In Jeremiah’s time the Ark of the Covenant and the stone tablets inside it formed no small part of the identity of the nation and religion of Judah. The Ark and its contents were the holiest objects in the Jewish temple at Jerusalem.

After ignorance and rashness in Bethshe’mesh led to 70 fatalities among the men who opened the Ark sent back by the Philistines, we find no mention that the Ark was ever uncovered over hundreds of years to view its contents. In Jerusalem the Ark was visited only once a year by the high priest in the inner sanctum of the temple, the Holiest of Holies.

How can we explain, then, that the Babylonian soldiers who leveled the temple could also smash the Ark and the stone tablets inside? Whoa! The Bible makes no mention of what happened to the Ark! Maybe it was spirited away and kept in a secret place until it was discovered simultaneously by Indiana Jones and archaeologists from Nazi Germany, to the great misfortune of the latter.

Sorry. Entertaining theatre for an action film does not make good theology.

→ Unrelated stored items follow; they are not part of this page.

(** ** Middleware *)

(** X9. There is one middleware per key and the last one registered wins:
    after [Middleware(k, m1)] and [Middleware(k, m2)], what reaches the
    record under [k] is what [m2] returns, [m1] is not consulted, and the
    other keys resolve as they did before; a key without middleware
    resolves to the candidate itself. *)
Theorem Middleware_last_wins s k m1 m2 :
  ∃ s1 s2,
    Middleware k m1 s = Some (tt, s1) ∧
    Middleware k m2 s1 = Some (tt, s2) ∧
    heap s2 = heap s ∧ trace s2 = trace s ∧
    LockedKeys (this s2) = LockedKeys (this s) ∧
    (∀ New Old, resolve (this s2) k New Old = (m2 New Old).1) ∧
    (∀ k' New Old, k' ≠ k →
       resolve (this s2) k' New Old = resolve (this s) k' New Old) ∧
    (∀ k' New Old, MiddlewareMap (this s) !! k' = None → k' ≠ k →
       ∃ s3, ExecuteMiddleware k' New Old s2 = Some (New, s3)) ∧
    ∀ New Old, ∃ s3, ExecuteMiddleware k New Old s2 = Some ((m2 New Old).1, s3).
Proof.
  set (s1 := mkSys (with_MiddlewareMap (<[k:=m1]> (MiddlewareMap (this s))) (this s))
                   (heap s) (trace s)).
  set (s2 := mkSys (with_MiddlewareMap (<[k:=m2]> (MiddlewareMap (this s1))) (this s1))
                   (heap s1) (trace s1)).
  assert (∀ New Old, resolve (this s2) k New Old = (m2 New Old).1) as Hk.
  { intros New Old. unfold resolve. simpl. by rewrite lookup_insert_eq. }
  assert (∀ k' New Old, k' ≠ k →
            resolve (this s2) k' New Old = resolve (this s) k' New Old) as Hk'.
  { intros k' New Old Hne. unfold resolve. simpl. by rewrite !lookup_insert_ne. }
  exists s1, s2. split_and!; try done.
  - intros k' New Old Hnone Hne.
    destruct (ExecuteMiddleware_warns k' New Old s2) as (warns & HEx & _).
    rewrite Hk' in HEx by done.
    assert (resolve (this s) k' New Old = New) as Hr.
    { unfold resolve. by destruct (MiddlewareMap (this s) !! k'). }
    rewrite Hr in HEx. by exists (add_trace s2 warns).
  - intros New Old.
    destruct (ExecuteMiddleware_warns k New Old s2) as (warns & HEx & _).
    rewrite Hk in HEx. by exists (add_trace s2 warns).
Qed.

(** X10. A middleware that takes longer than 0.2 s is not cut short: on a
    key that is not locked [Update] still assigns what it returned (when
    that is not [===] the old value) and fires, and one warning is given to
    [warn] whether the crate is verbose or not. *)
Theorem Update_slow_middleware fuel s Key Value Old (Method : MiddlewareType) :
  Key ∉ LockedKeys (this s) →
  heap_index (heap s) (State (this s)) Key = Some Old →
  MiddlewareMap (this s) !! Key = Some Method →
  (Method Value Old).2 = true →
  raw_equal (Method Value Old).1 Old = false →
  wf fuel (assigned (heap s) (State (this s)) Key (Method Value Old).1) (State (this s)) →
  ∃ s',
    Update fuel Key Value s = Some (Old, s') ∧
    heap_index (heap s') (State (this s)) Key = Some (Method Value Old).1 ∧
    warnings (trace s') = warnings (trace s) ++ [EvWarn (IsVerbose (this s)) MsgYield] ∧
    fires (trace s') = fires (trace s) ++ [EvFire Key Old (Method Value Old).1].
Proof.
  intros Hk HOld HM Hslow Hne Hwf.
  destruct (ExecuteMiddleware_warns Key Value Old s) as (warns & HEx & Hwarns).
  rewrite HM, Hslow in Hwarns. unfold resolve in HEx. rewrite HM in HEx. subst warns.
  rewrite (Update_unlocked_eq _ _ _ _ _ _ _ Hk HOld HEx).
  rewrite Hne.
  destruct (heap_index_is_Some _ _ _ _ (Method Value Old).1 HOld) as [h1 Hassign].
  unfold assigned in Hwf. rewrite Hassign in Hwf.
  destruct (commit_spec fuel (add_trace s [EvWarn (IsVerbose (this s)) MsgYield])
              Key Old _ h1 Hassign Hwf) as (ext & calls & Hcommit & Hdel).
  eexists. split_and!; [exact Hcommit|..].
  - simpl. apply heap_assign_spec in Hassign as (Hi & _ & _ & Hlen).
    rewrite heap_index_app; [done|]. rewrite Hlen. by eapply heap_index_lt.
  - cbn [add_trace trace]. rewrite !warnings_app. rewrite <- (assoc_L (++)). f_equal.
    change (warnings [EvWarn (IsVerbose (this s)) MsgYield])
      with [EvWarn (IsVerbose (this s)) MsgYield].
    rewrite <- (app_nil_r [EvWarn _ _]) at 2. f_equal.
    unfold warnings. rewrite filter_cons_False by done.
    by eapply delivered_no_warn.
  - cbn [add_trace trace]. rewrite !fires_app.
    change (fires [EvWarn (IsVerbose (this s)) MsgYield]) with (@nil Event).
    rewrite app_nil_r. f_equal. unfold fires. rewrite filter_cons_True by done.
    f_equal. by eapply delivered_no_fire.
Qed.
(** The decimal text of an [int]: the digits, with a leading minus sign
    for negative numbers.  It is what [str(n)] returns when it returns;
    [str_limited] is [str(n)] with the interpreter's limit on digits. *)
Definition str (n : Z) : string := NilZero.string_of_int (Z.to_int n).

(** Number of decimal digits of an integer, the sign not counted ([1] for
    [0]). *)
Definition ndigits (n : Z) : Z := Z.of_nat (String.length (str (Z.abs n))).

(** Whether [str(n)] succeeds under the interpreter's limit
    [sys.get_int_max_str_digits()], which is 4300 unless configured and
    which [0] turns off (CPython admits [0] and the values from 640 on):
    the conversion fails when the limit is positive and [n] has more
    decimal digits than it, the sign not counted. *)
Definition fits (int_max_str_digits n : Z) : bool :=
  negb ((0 <? int_max_str_digits) && (int_max_str_digits <? ndigits n)).

(** [str(n)] for an [int] under that limit; [None] stands for
    [ValueError]. *)
Definition str_limited (int_max_str_digits n : Z) : option string :=
  if fits int_max_str_digits n then Some (str n) else None.

(** The message of that [ValueError]. *)
Definition limit_message (int_max_str_digits : Z) : string :=
  String.append "Exceeds the limit ("
    (String.append (str int_max_str_digits)
       " digits) for integer string conversion; use sys.set_int_max_str_digits() to increase the limit").

End PyInt.

(** ** Python floats: IEEE-754 binary64 *)

Module PyFloat.

Definition prec : Z := 53.
Definition emax : Z := 1024.

Definition float : Type := spec_float.

Definition zero : float := S754_zero false.
Definition inf (neg : bool) : float := S754_infinity neg.
Definition nan : float := S754_nan.

Definition eqb_repr (x y : float) : bool :=
  match x, y with
  | S754_zero a, S754_zero b => Bool.eqb a b
  | S754_infinity a, S754_infinity b => Bool.eqb a b
  | S754_nan, S754_nan => true
  | S754_finite a m e, S754_finite b m' e' =>
      Bool.eqb a b && Pos.eqb m m' && Z.eqb e e'
  | _, _ => false
  end.

(** The binary64 number nearest to the rational [a / b] ([a >= 0],
    [b > 0]), ties to even, with sign [neg]; overflow gives an infinity.
    This is the one rounding used by int-to-float conversion, by true
    division of integers and by the reading of decimal literals. *)
Definition of_ratio (neg : bool) (a b : Z) : float :=
  match a with
  | Z0 => S754_zero neg
  | Zpos _ =>
      let '(q, e, l) := SFdiv_core_binary prec emax a 0 b 0 in
      binary_round_aux prec emax neg q e l
  | Zneg _ => S754_nan
  end.

(** [m * 10^k] rounded to binary64. *)
Definition of_decimal (neg : bool) (m k : Z) : float :=
  if 0 <=? k then of_ratio neg (m * 10 ^ k) 1
  else of_ratio neg m (10 ^ (- k)).

(** [float(n)] for an [int]: [None] stands for [OverflowError]
    ("int too large to convert to float"). *)
Definition of_int (n : Z) : option float :=
  match of_ratio (n <? 0) (Z.abs n) 1 with
  | S754_infinity _ => None
  | x => Some x
  end.

Definition sub (x y : float) : float := SFsub prec emax x y.

(** [x / y] on floats; [None] stands for [ZeroDivisionError]. *)
Definition truediv (x y : float) : option float :=
  match y with
  | S754_zero _ => None
  | _ => Some (SFdiv prec emax x y)
  end.

(** Neither a zero, nor an infinity, nor a NaN. *)
Definition is_finite (x : float) : bool :=
  match x with S754_finite _ _ _ => true | _ => false end.

(** [bool(x)]: every float except the two zeros is true. *)
Definition truthy (x : float) : bool :=
  match x with S754_zero _ => false | _ => true end.

(** *** [repr(float)]: the shortest decimal string that reads back as
    the same float (CPython's [float_repr_style] is "short") *)

(** The exact value of a finite positive float [m * 2^e] as a fraction. *)
Definition exact_ratio (m : positive) (e : Z) : Z * Z :=
  if 0 <=? e then (Zpos m * 2 ^ e, 1) else (Zpos m, 2 ^ (- e)).

(** For [0 < n < d]: the least [j >= 1] with [n * 10^j >= d]. *)
Fixpoint small_exponent (fuel : nat) (n d j : Z) : Z :=
  match fuel with
  | O => j
  | S fuel' =>
      if d <=? n * 10 ^ j then j else small_exponent fuel' n d (j + 1)
  end.

(** The decimal point position [k] of [n / d > 0]:
    [10^(k-1) <= n/d < 10^k]. *)
Definition decimal_point (n d : Z) : Z :=
  if d <=? n then PyInt.ndigits (n / d)
  else 1 - small_exponent (S (Z.to_nat (Z.log2 d))) n d 1.

(** A candidate significand [c], read at scale [10^s], reads back as
    [x]. *)
Definition reads_back (x : float) (c s : Z) : bool :=
  eqb_repr (of_decimal false c s) x.

(** The digits of [x = n/d] at a given length [len]: the two neighbours
    [lo <= x * 10^(len-k) < lo + 1]; the one that reads back as [x] is
    kept, the nearer one (ties to the even digit) when both do. *)
Definition digits_at (x : float) (n d k len : Z) : option Z :=
  let s := k - len in
  let '(n', d') := if 0 <=? s then (n, d * 10 ^ s) else (n * 10 ^ (- s), d) in
  let lo := n' / d' in
  let r := n' - lo * d' in
  if r =? 0 then (if reads_back x lo s then Some lo else None)
  else
    match reads_back x lo s, reads_back x (lo + 1) s with
    | true, true =>
        match 2 * r ?= d' with
        | Lt => Some lo
        | Gt => Some (lo + 1)
        | Eq => Some (if Z.even lo then lo else lo + 1)
        end
    | true, false => Some lo
    | false, true => Some (lo + 1)
    | false, false => None
    end.

(** Try the lengths [len], [len + 1], ...; seventeen digits always
    suffice for binary64. *)
Fixpoint shortest (fuel : nat) (x : float) (n d k len : Z) : Z * Z :=
  match fuel with
  | O => (n * 10 ^ (len - k) / d, len)
  | S fuel' =>
      match digits_at x n d k len with
      | Some c => (c, len)
      | None => shortest fuel' x n d k (len + 1)
      end
  end.

Fixpoint strip_zeros (fuel : nat) (c : Z) : Z :=
  match fuel with
  | O => c
  | S fuel' => if (c mod 10 =? 0) && negb (c =? 0)
               then strip_zeros fuel' (c / 10) else c
  end.

(** The digit string and decimal point of a finite positive float, as
    [_Py_dg_dtoa] in mode 0 returns them: the value is
    [0.d1d2...dn * 10^decpt] and [dn] is not [0]. *)
Definition dtoa (m : positive) (e : Z) : string * Z :=
  let '(n, d) := exact_ratio m e in
  let k := decimal_point n d in
  let '(c, len) := shortest 17 (S754_finite false m e) n d k 1 in
  let decpt := k - len + PyInt.ndigits c in
  (PyInt.str (strip_zeros 17 c), decpt).

Fixpoint zeros (n : nat) : string :=
  match n with O => EmptyString | S n' => String "0" (zeros n') end.

Definition take (n : nat) (s : string) : string := String.substring 0 n s.
Definition drop (n : nat) (s : string) : string :=
  String.substring n (String.length s - n) s.

(** The exponent of the scientific form: a sign and at least two digits. *)
Definition exponent_text (x : Z) : string :=
  let a := PyInt.str (Z.abs x) in
  String.append (if x <? 0 then "-" else "+")
                (if Z.abs x <? 10 then String "0" a else a).

(** [format_float_short] with format code ['r'] and [Py_DTSF_ADD_DOT_0]:
    scientific notation when [decpt <= -4] or [decpt > 16]. *)
Definition format_short (digits : string) (decpt : Z) : string :=
  let nd := String.length digits in
  if (decpt <=? -4) || (16 <? decpt) then
    String.append (take 1 digits)
      (String.append (if (1 <? nd)%nat then String "." (drop 1 digits) else EmptyString)
                     (String "e" (exponent_text (decpt - 1))))
  else if decpt <=? 0 then
    String.append "0." (String.append (zeros (Z.to_nat (- decpt))) digits)
  else if Z.of_nat nd <=? decpt then
    String.append digits
      (String.append (zeros (Z.to_nat decpt - nd)) ".0")
  else
    String.append (take (Z.to_nat decpt) digits)
                  (String "." (drop (Z.to_nat decpt) digits)).

(** [repr(x)], which is also [str(x)], for a float. *)
Definition repr (x : float) : string :=
  match x with
  | S754_nan => "nan"
  | S754_infinity neg => if neg then "-inf" else "inf"
  | S754_zero neg => if neg then "-0.0" else "0.0"
  | S754_finite neg m e =>
      let '(digits, decpt) := dtoa m e in
      String.append (if neg then "-" else EmptyString) (format_short digits decpt)
  end.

If you believe the Bible, Jeremiah’s statement, “It shall not come to mind, or be remembered, or missed; it shall not be made again,” leaves no room for a continuing role of the Ark of the Covenant.[1]

My tentative conclusion is that God abandoned the Ark of the Covenant. By the time the Babylonians burst into the sanctum, the Holy Presence no longer floated above the box of acacia wood. God abandoned it, because of what it had come to signify.

Jeremiah understood that the Ten Words were meant to provide a standard for living a good life. The Judaeans knew this, but they also came to regard the Ten Words as a possession. The holy Ark and its contents signified to them favor bestowed to them by God above the neighboring nations, and they forgot accountability to God. The words that were meant to be lived instead remained hidden in the box, and the box itself became an object of worship, an idol, a focus of nationality rather than faith. It was this idolatrous aspect of the Ark of the Covenant that Jeremiah discounted.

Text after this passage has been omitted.